Repare na constante: como aprendeu a programar usando apenas um ambiente de desenvolvimento, sempre que ocorrer uma mudança, irá tentar trabalhar assim como fazia no ambiente inicial. Se o mesmo profissional, ao iniciar o seu trabalho, tivesse começado com duas ou mais linguagens, vamos supor: Visual Basic e C, ou qualquer outra, o mesmo não teria ocorrido.
Ao se acostumar com o ambiente visual, o programador passa a ignorar que por trás dos seus lindos formulários, há uma estrutura complexa que é preciso conhecer para que se possa progredir. Ambientes de desenvolvimento rápido como Visual Basic ou Delphi banalisam a nossa tarefa.
Curiosamente, se o profissional fictício acima tivesse começado sua carreira aprendendo apenas C, possuiria uma visão mais abrangente? Com certeza. Isto porque linguagens como o Visual Basic ou qualquer ambiente visual apenas suprimem os sintomas de impotência incluindo a ilusão de poder. Nosso programador fictício ao criar seus formulários se sentia incrívelmente podroso. Afinal de contas, estava criando algo realmente útil com apenas alguns cliques do mouse. No entanto, esta ilusão desaparece a partir do momento em que precisa interagir com algo mais complexo. No caso de quem começou usando C/C++ ou outra linguagem que não ofereça este tipo de ambiente, as coisas são mais difíceis no começo.
Este outro desenvolvedor possuirá a visão de baixo pra cima, ao contrário do primeiro. Consequentemente, ao evoluir, ficará mais simples para este compreender as camadas posteriores. Afinal de contas, são desenvolvidas com base naquela da qual está partindo, e não o contrário. Este outro desenvolvedor vê a sua percepção do ambiente digital evoluir conforme vai conhecendo estes novos frameworks ou bibliotecas.

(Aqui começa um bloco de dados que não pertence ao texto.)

(* ===== verification/InstanceSession.v ===== *)
(** The session of an instance belongs to a connection.

    main.c keeps a pointer into the server's slots, [active_xvc_conn], across
    events, and reads the connection through it.  Nothing in the server knows
    of that pointer: what keeps it from dangling is the order in which the
    server closes a slot and calls the disconnection callback.  The first part
    is about any process that remembers a slot under the rules of the three
    callbacks, the second shows that an instance follows them. *)

From S2P Require Import Prelude Frame Memory CString D2xx MpsseBuffer MpsseScan MpsseAdapter.
From S2P Require Import SimDevice ServerFrame Config Whitelist FtdiAdapter XvcProtocol XvcServer TcpServer TcpInvariant Instance InstanceLock InstanceFrame.
From stdpp Require Import strings gmap.
Open Scope Z_scope.

(** ** A server whose process remembers a slot *)

Section Remembered.
Context {C : Type} `{TcpOs C} (session : C -> option nat).
Context (connect data : nat -> tcp_connection_t -> M C Z) (disconnect : nat -> tcp_connection_t -> M C unit).

(** The rules of the callbacks.  The connection callback leaves the session
    alone; the data callback of a slot may give it to that slot or free it;
    the disconnection callback of a slot takes it from the slot. *)
Record session_rules : Prop := {
  rule_connect : forall i c env r env', connect i c env = Done (r, env') -> session env' = session env;
  rule_data : forall i c env r env', data i c env = Done (r, env') ->
    session env' = session env \/ session env' = Some i \/ session env' = None;
  rule_disconnect : forall i c env r env', disconnect i c env = Done (r, env') ->
    session env' = if decide (session env = Some i) then None else session env;
  rule_os : forall a, kept_by_os (fun env => session env = a)
}.

Definition slot_open (sv : tcp_server_t C) (i : nat) : Prop :=
  exists c, connections sv !! i = Some c /\ is_open c = true.

(** The session is that of an open slot. *)
Record live (s : sstate C) : Prop := {
  live_connect : on_connect (s_srv s) = Some connect;
  live_data : on_data (s_srv s) = Some data;
  live_disconnect : on_disconnect (s_srv s) = Some disconnect;
  live_slots : length (connections (s_srv s)) = 16%nat;
  live_session : forall i, session (s_env s) = Some i -> slot_open (s_srv s) i
}.

(** Slot [i] has been taken leave of, and may be closed. *)
Definition parted (i : nat) (s : sstate C) : Prop := live s /\ session (s_env s) <> Some i.
(** Slot [i] is open, and may be given the session. *)
Definition served (i : nat) (s : sstate C) : Prop := live s /\ slot_open (s_srv s) i.

Context (HR : session_rules).

(** A change of the environment that the session does not notice. *)
Lemma live_env s env : live s -> session env = session (s_env s) -> live (s <| s_env := env |>).
Proof. intros [] He. split; try done. intros i. cbn. rewrite He. auto. Qed.

Lemma os_session {A} (call : C -> A * C) (s : sstate C) a s' :
  (forall env, session (call env).2 = session env) -> os call s = Done (a, s') ->
  s_srv s' = s_srv s /\ session (s_env s') = session (s_env s).
Proof.
  unfold os. intros Hc. specialize (Hc (s_env s)). destruct (call (s_env s)) as [x env]. intros [= <- <-]. done.
Qed.

(** What depends on the server and the session only survives a system call. *)
Definition of_session (P : sstate C -> Prop) : Prop :=
  forall s s', s_srv s' = s_srv s -> session (s_env s') = session (s_env s) -> P s -> P s'.

Lemma live_of_session : of_session live.
Proof. intros s s' E1 E2 []. split; rewrite ?E1, ?E2; done. Qed.
Lemma parted_of_session i : of_session (parted i).
Proof. intros s s' E1 E2 [Hl Hs]. split; [by eapply live_of_session|by rewrite E2]. Qed.
Lemma served_of_session i : of_session (served i).
Proof. intros s s' E1 E2 [Hl Hs]. split; [by eapply live_of_session|by rewrite E1]. Qed.
#[local] Hint Resolve live_of_session parted_of_session served_of_session : frame.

Qual seria a solução portanto? Começar pelo assembler? Claro que não, mas pelo menos fugir dos ambientes de desenvolvimento rápido o máximo possível e, se possível, sempre conhecer pelo menos duas linguagens de programação distintas (melhor ainda: ao menos dois paradigmas). Isto quer dizer também que todos os ambientes de desenvolvimento rápido são um veneno terrível? Não! Só que devemos utilizá-los apenas após possuir uma base teórica/prática sólida sobre os fundamentos da computação.
(não vou chover no molhado e dizer “quanto mais linguagens aprendermos, melhor”, pois é óbvio demais)
No final das contas, não é a popularidade de uma linguagem que torna um profissional competente (COBOL tá aí pra provar isto), mas o modo como lida com o determinismo linguistico.
PS: outro bom exemplo de determinismo linguistico. Windows!
Aqueles que só usam Windows, acham comum os erros que o sistema apresentam, e jamais reclamam. No entanto, no dia em que passam a usar outro sistema, como o Linux ou Mac OS, nunca mais retornam ao mesmo. Isto porque sua linguagem cresceu (ele conhece mais de um sistema operacional) e, consequentemente, possui uma visão mais ampla do mundo.